Reviewing a grant of summary judgment, we recount the facts in the light most favorable to the non-movant, Lomante. Diaz v. Kraft Foods Global, Inc., 653 F.3d 582, 584 (7th Cir.2011). Since 2000, Lomante worked as a custodian for the United States Postal Service, cleaning the processing and distribution center in Palatine, Illinois. Her custodian position was a “bid job,” with a fixed schedule, awarded on a seniority basis under rules set out in the collective bargaining agreement between the union and the Postal Service.

In 2005, Lomante started working for higher pay as a “temporary maintenance supervisor,” supervising other custodians on an “as-needed basis” several times a year. Because such positions are not meant to be permanent, the CBA limits their term to four months, but Postal Service managers may reassign employees as temporary supervisors after they return to their regular jobs for a complete two-week pay period. Accordingly, bid jobs are reserved, or “encumbered,” during a temporary assignment for four months only and then declared vacant, so that another union member can enjoy the steady schedule.

In December 2008, union steward Robert LaFoe warned Lomante that she had violated the four-month rule when she did not return to her custodian position for a full pay period between supervisory assignments.
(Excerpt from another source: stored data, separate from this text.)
(* ===== verification/TcpOps.v ===== *)
(** * The TCP calls

    Models the methods of [NativeStack] behind the TCP functions: open, bind,
    listen, accept, connect, send, recv, shutdown, close, the options and the
    names. Each ends with [finish_call]. *)
From S2P Require Import Prelude Budget Waiter SocketTable Wire TcpSupport Device Packet Smol.
From S2P Require Import Stack Create Readiness Invariant Maintenance Drive Settle Shutdown.

(** The terms the calls encode their results as. *)
Inductive Reply :=
| ReplyOk
| ReplyData (data : bytes)
| ReplyAccepted (child : SocketIdentity) (f : AddressFamily)
| ReplySelect (o : Operation) (r : Reference)
| ReplySelectSent (o : Operation) (r : Reference) (accepted : usize)
| ReplySelectData (o : Operation) (r : Reference) (data : bytes)
| ReplyDatagram (source destination : EncodedEndpoint) (data : bytes) (truncated : bool).

(** The waiter that a reply promises to notify. *)
Definition promise_of (i : SocketIdentity) (p : LocalPid) (reply : Reply) : option held :=
  match reply with
  | ReplySelect o r | ReplySelectSent o r _ | ReplySelectData o r _ =>
      Some (ready_key i (operation_direction o), waiter_new p o r)
  | ReplyOk | ReplyData _ | ReplyAccepted _ _ | ReplyDatagram _ _ _ _ => None
  end.

Section tcp_ops.
Context `{Beam, Mailbox, Engine}.
Abbreviation St := (M Sys SocketError).

Definition validate_tcp (i : SocketIdentity) : St unit :=
  t ← gs socket_table; lift_outcome (validate t i Tcp) ;; mret tt.

(** The listener of an identity: the [get] and [filter] of the source. *)
Definition listener_of (st : NativeStack) (i : SocketIdentity) : option ListenerRecord :=
  match tcp_listeners st !! id i with
  | Some l => if bool_decide (lr_identity l = i) then Some l else None
  | None => None
  end.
LaFoe told her that although she had worked as a custodian for two consecutive weeks, those weeks did not align with a pay period. LaFoe, however, decided not to file a grievance against her with Postal Service management, and a few weeks later she was again assigned to be a temporary supervisor.
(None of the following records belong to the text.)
Definition udp_open (f : AddressFamily) : St (Envelope SocketIdentity) :=
  ensure_running ;;
  ensure_logical_socket_capacity ;;
  ensure_native_socket_capacity 1 0 ;;
  ensure_socket_buffer_capacity BUFFER_BYTES ;;
  h ← add_socket (SUdp udp_socket_new);
  i ← insert_or_remove Udp h;
  ms (λ st, st <| udp_records ::= <[id i := udp_record_new i h f]> |>) ;;
  finish_call i effects_empty [].

Definition bind_error (r : outcome UdpBindError unit) : St unit :=
  match r with
  | Ok _ => mret tt
  | Err UdpBindInvalidState => fail InvalidState
  | Err UdpBindUnaddressable => fail InvalidAddress
  | Panic => panic
  end.

(** A new backing socket, bound; its wakers are not set yet. *)
Definition bound_socket (p : u16) (a : IpAddress) (bound : list UdpSocket) : St (list UdpSocket) :=
  let '(r, _, u) := udp_bind_to {| listen_addr := Some a; listen_port := p |} udp_socket_new in
  bind_error r ;; mret (bound ++ [u]).

Definition add_bound (u : UdpSocket) (hs : list SocketHandle) : St (list SocketHandle) :=
  h ← add_socket (SUdp u); mret (hs ++ [h]).

(** The interface addresses a bind covers. *)
Definition bind_addresses (st : NativeStack) (f : AddressFamily) (a : IpAddress) : list IpAddress :=
  if is_unspecified a then
    List.filter (λ a, family_matches f a && negb (is_unspecified a))
      (cidr_address <$> ip_addrs (interface st))
  else [a].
During that assignment, Lomanto told a supervisor that Rick Szczesny, another Postal Service employee and union steward, had entered false information on his timesheet, and as a result Szczesny received a written warning. Soon after, in April 2009, LaFoe did file a grievance against Lomanto, alleging that she submitted false information about sick leave. Postal Service management denied the grievance for lack of evidence, and in so doing cast doubt on LaFoe’s motives. According to management’s grievance summary, LaFoe told Lomanto, apparently in regard to Lomanto’s reporting of Szczesny, “this is what happens when you issue action on a fellow steward.”
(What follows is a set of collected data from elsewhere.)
Definition answered c s (v : Value) {A} (env : Envelope A) s' : Prop :=
  (∃ gone, withdrawn c v gone ∧ accounts (base c s) (promised c v) gone env s')
  ∧ (c ≠ StackSnapshot → reports (base c s) env s').
Definition answer_ok c s (ans : Answer) s' : Prop :=
  match ans with
  | AnsOk env => answered c s (result env) env s'
  | AnsError a => refused s s' ∧ (a = a_native_panic → improper_argument c)
      ∧ (a = a_ownership_invariant_violation → crowded c s)
  end.

Definition call_served c r : Prop :=
  let '(ans, r') := perform c r in resource_wf r' ∧ answer_ok c (sys r) ans (sys r').

(** From the method of the stack to the function. *)
Definition nif_post c r {A} (encode : A → Value) (op : M StackResource Atom (Envelope A)) : Prop :=
  wp op (λ env r', resource_wf r' ∧ answered c (sys r) (encode (result env)) env (sys r'))
    (λ a r', resource_wf r' ∧ answer_ok c (sys r) (AnsError a) (sys r')) r.

Lemma nif_served c r {A} (encode : A → Value) op :
  perform c = nif encode op → nif_post c r encode op → call_served c r.
Proof.
  intros Hc Hw. unfold call_served. rewrite Hc. unfold nif, catch_operation. unfold nif_post, wp in Hw.
  destruct (op r) as [[env|a|] r']; [|done|done].
  destruct Hw as (Hwf & (gone & Hg & Hac) & Hre). split; [done|]. split; [|done].
  exists gone. split; [done|]. by eapply accounts_value; [|exact Hac].
Qed.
Events at the end of Lomanto’s supervisory assignment led to LaFoe filing another grievance against her for working as a supervisor without having first completed a two-week pay period as a custodian between supervisory assignments. Shortly before the end of her four-month assignment, Lomanto received travel time at the supervisory pay rate for attending a training in Oklahoma for Postal Service supervisors, even though her return fell on the first day of a new pay period. For the rest of that new pay period, she returned to her custodial work, and then the next day, she was again assigned to be a temporary supervisor. Szczesny and Patricia Scott, who later received Lomanto’s bid job and schedule, submitted statements that they saw Lomanto working in the supervisors’ office during the intermediate pay period.

Postal Service management concluded that Lomanto had indeed violated the CBA’s four-month rule: she did not complete a two-week pay period as a custodian because she did not start her custodial stint until the contested pay period already had begun. According to management, she still was in her supervisory position on the day she traveled home from the conference, the first day of the new pay period. Management stripped Lomanto of her bid job, which was ultimately given to Scott. Lomanto continued working at the Postal Service as a temporary supervisor.

Lomanto sued the union for breaching its duty of fair representation under section 301 of the LMRA, 29 U.S.C. § 185. She alleged that, instead of fairly representing her in the dispute about the CBA’s four-month rule, the union acted in bad faith by filing retaliatory grievances against her. She sought (1) reinstatement to her bid job, (2) punitive damages, (3) compensatory damages, including for emotional pain and suffering, and (4) attorneys’ fees.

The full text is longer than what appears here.